Never commit secrets — use `.env` (gitignored) for local credentials.


In [8]:
# --- Env loader & sanitiser ---

import os
import pathlib
from dotenv import load_dotenv
# .env path 
env_path = pathlib.Path.cwd() / ".env"
load_dotenv(dotenv_path=env_path, override=True)

def _strip_quotes(v):
    if v is None:
        return None
    return v.strip().strip('"').strip("'")

# sanitized env values
URI = _strip_quotes(os.getenv("NEO4J_URI"))
USERNAME = _strip_quotes(os.getenv("NEO4J_USERNAME"))
PASSWORD = _strip_quotes(os.getenv("NEO4J_PASSWORD"))

missing = [k for k,v in (("NEO4J_URI",URI),("NEO4J_USERNAME",USERNAME),("NEO4J_PASSWORD",PASSWORD)) if not v]
if missing:
    raise RuntimeError(f"Missing env vars: {missing}. Edit .env or export env vars and re-run this cell.")

# printing safe info only
print(f"Loaded Neo4j URI: {URI!r}, username: {USERNAME!r} (password hidden)")
AUTH = (USERNAME, PASSWORD)

Loaded Neo4j URI: 'neo4j://127.0.0.1:7687', username: 'neo4j' (password hidden)


## Step 2: Configure Databases & Parameters

Set constraint and instance database names, fraud count.
All values can be overridden via `.env` file.

In [11]:
# --- DB names, hyperparameters, and defaults ---
CONSTRAINT_DB = _strip_quotes(os.getenv("NEO4J_CONSTRAINT_DB")) or "test"
INSTANCE_DB   = _strip_quotes(os.getenv("NEO4J_INSTANCE_DB")) or "test-instance-graph"

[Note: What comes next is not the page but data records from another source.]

(** C5, as amended.  After the Open with a stream that created the
    handle for a name no other registered log bears, every run of Opens
    of that name without a stream and of Closes of the handle returns
    normally, and at its end the handle is registered if and only if the
    Opens that succeeded, the creating one included, outnumber the Closes
    that succeeded; while registered its openCount is their difference.
    The handle is unlinked by the Close that takes openCount to 0, which
    also closes the stream and frees the Log with its buffer.  A Close
    after that is not an abort: logfclose does not find the handle in the
    registry and returns -1, changing nothing. *)
Theorem refcount_registered (nm : string) (f : FILE) (s0 s1 : State)
    (h : ptr) (ops : list op) :
  none_named nm s0 (logroot s0) ->
  logfopen os ivl nm (Some f) s0 = Ret (Some h) s1 ->
  Forall (fun o => o = OpOpen nm None \/ o = OpClose h) ops ->
  exists vs s2,
    run_ops os cap ivl ops s1 = Ret vs s2
    /\ (h ∈ logroot s2 <-> count_ok close_ok vs < 1 + count_ok open_ok vs)
    /\ (h ∈ logroot s2 ->
        exists L, heap s2 !! h = Some L
                  /\ opencount L
                     = 1 + count_ok open_ok vs - count_ok close_ok vs)
    /\ (h ∉ logroot s2 ->
        heap s2 !! h = None
        /\ EvFclose f ∈ trace s2
        /\ logfclose os h s2 = Ret (-1) s2).
Proof.
  intros Hn Hopen Hops.
  assert (tracked nm f h (logroot s0) 1 s1) as Ht.
  { destruct (alloc3 os (trace s0)) eqn:Ha.
    - rewrite (logfopen_new os ivl nm f s0 Ha) in Hopen.
      injection Hopen as <- <-.
      assert (new_address s0 ∉ logroot s0) as Hh.
      { intros Hin. destruct (Hn _ Hin) as (Lp & HLp & _).
        rewrite new_address_fresh in HLp. discriminate. }
      split; [exact Hh|]. split.
      + eapply none_named_frame; [exact Hh | | exact Hn].
        intros p Hp. simpl. apply lookup_insert_ne. congruence.
      + left. split; [lia|]. split; [reflexivity|]. simpl.
        eexists. rewrite lookup_insert_eq. split; [reflexivity|].
        repeat split.
    - destruct (logfopen_no_memory os ivl nm f s0 Ha) as (s' & Hrun & _).
      rewrite Hrun in Hopen. discriminate. }
  destruct (run_ops_tracked nm f h (logroot s0) ops 1 s1 Ht Hops)
    as (vs & s2 & Hrun & (Hh & _ & Hk)).
  exists vs, s2. split; [exact Hrun|].
  destruct Hk as [(Hk & Hroot & L & HL & _ & _ & Hoc)|(Hk & Hroot & HL & Hcl)].
  - assert (h ∈ logroot s2) as Hin by (rewrite Hroot; apply list_elem_of_here).
    split; [split; [lia | auto]|]. split; [eauto|].
    intros Hnin. contradiction.
  - assert (h ∉ logroot s2) as Hnin by (rewrite Hroot; exact Hh).
    split; [split; [contradiction | lia]|]. split; [contradiction|].
    intros _. split; [exact HL|]. split; [exact Hcl|].
    apply logfclose_unregistered. exact Hnin.
Qed.

End Refcount.

Lemma refcount_registered_witness :
  exists vs s2,
    run_ops os_fine 4 2
      [OpOpen "screenlog.0" None; OpClose 1%nat; OpClose 1%nat] 
      (mkState [1%nat]
         {[ 1%nat := mkLog 3 "screenlog.0" 1 0 0 zero_stat None 0 2 ]}
         [EvAlloc true; EvAlloc true; EvAlloc true;
          EvFstat 3 (Some (mkstat 1 1 1 0 0 0))])
    = Ret vs s2
    /\ (1%nat ∉ logroot s2).
Proof.
  destruct (refcount_registered os_fine 4 2 "screenlog.0" 3 no_logs
              (mkState [1%nat]
                 {[ 1%nat := mkLog 3 "screenlog.0" 1 0 0 zero_stat None 0 2 ]}
                 [EvAlloc true; EvAlloc true; EvAlloc true;
                  EvFstat 3 (Some (mkstat 1 1 1 0 0 0))])
              1%nat
              [OpOpen "screenlog.0" None; OpClose 1%nat; OpClose 1%nat])
    as (vs & s2 & Hrun & Hiff & _).
  - intros p Hp. apply elem_of_nil in Hp. contradiction.
  - vm_compute. reflexivity.
  - apply Forall_cons; split; [left; reflexivity|].
    apply Forall_cons; split; [right; reflexivity|].
    apply Forall_cons; split; [right; reflexivity | constructor].
  - exists vs, s2. split; [exact Hrun|].
    intros Hin. apply Hiff in Hin. revert Hin.
    vm_compute in Hrun. injection Hrun as <- _. vm_compute. discriminate.
Defined.

(** C5 as stated fails in its last part: a Close beyond the matching
    Opens does not abort.  After one Open and one Close the handle is
    gone; the second Close returns -1 like any call that returns, and
    changes nothing. *)
Lemma close_beyond_opens_returns :
  run_ops os_fine 4 2
    [OpOpen "screenlog.0" (Some 3); OpClose 1%nat; OpClose 1%nat] no_logs
  = Ret [VLog (Some 1%nat); VInt 0; VInt (-1)]
        (mkState [] ∅
           [EvAlloc true; EvAlloc true; EvAlloc true;
            EvFstat 3 (Some (mkstat 1 1 1 0 0 0)); EvFclose 3]).
Proof. vm_compute. reflexivity. Qed.

(** ** The descriptor relocator (lf_move_fd) *)

Section MoveFd.

Variable os : OS.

from easydict import EasyDict as edict
hypp = edict()

print("Constraint DB:", CONSTRAINT_DB)
print("Instance DB:", INSTANCE_DB)


Constraint DB: restaurant-constraint
Instance DB: restaurant-instance


## Step 3: Locate Data Files

Auto-detects the latest cleaned restaurant and similarity files based on their timestampss from `datasets/temp/`.
These are generated by `restaurant_data_cleaning.ipynb`.

In [13]:
# --- Data paths (latest by timestamp) ---
from pathlib import Path
import re
from datetime import datetime

def latest_by_timestamp(folder, pattern, name_re, dt_fmt="%Y%m%d-%H%M%S"):
    folder = Path(folder)
    candidates = list(folder.glob(pattern))
    if not candidates:
        return None
    ts_files = []
    rx = re.compile(name_re)
    for p in candidates:
        m = rx.search(p.name)
        if m:
            try:
                ts = datetime.strptime(m.group(1), dt_fmt)
                ts_files.append((ts, p))
            except Exception:
                pass
    if ts_files:
        return str(max(ts_files, key=lambda t_p: t_p[0])[1])
    return str(max(candidates, key=lambda p: p.stat().st_mtime))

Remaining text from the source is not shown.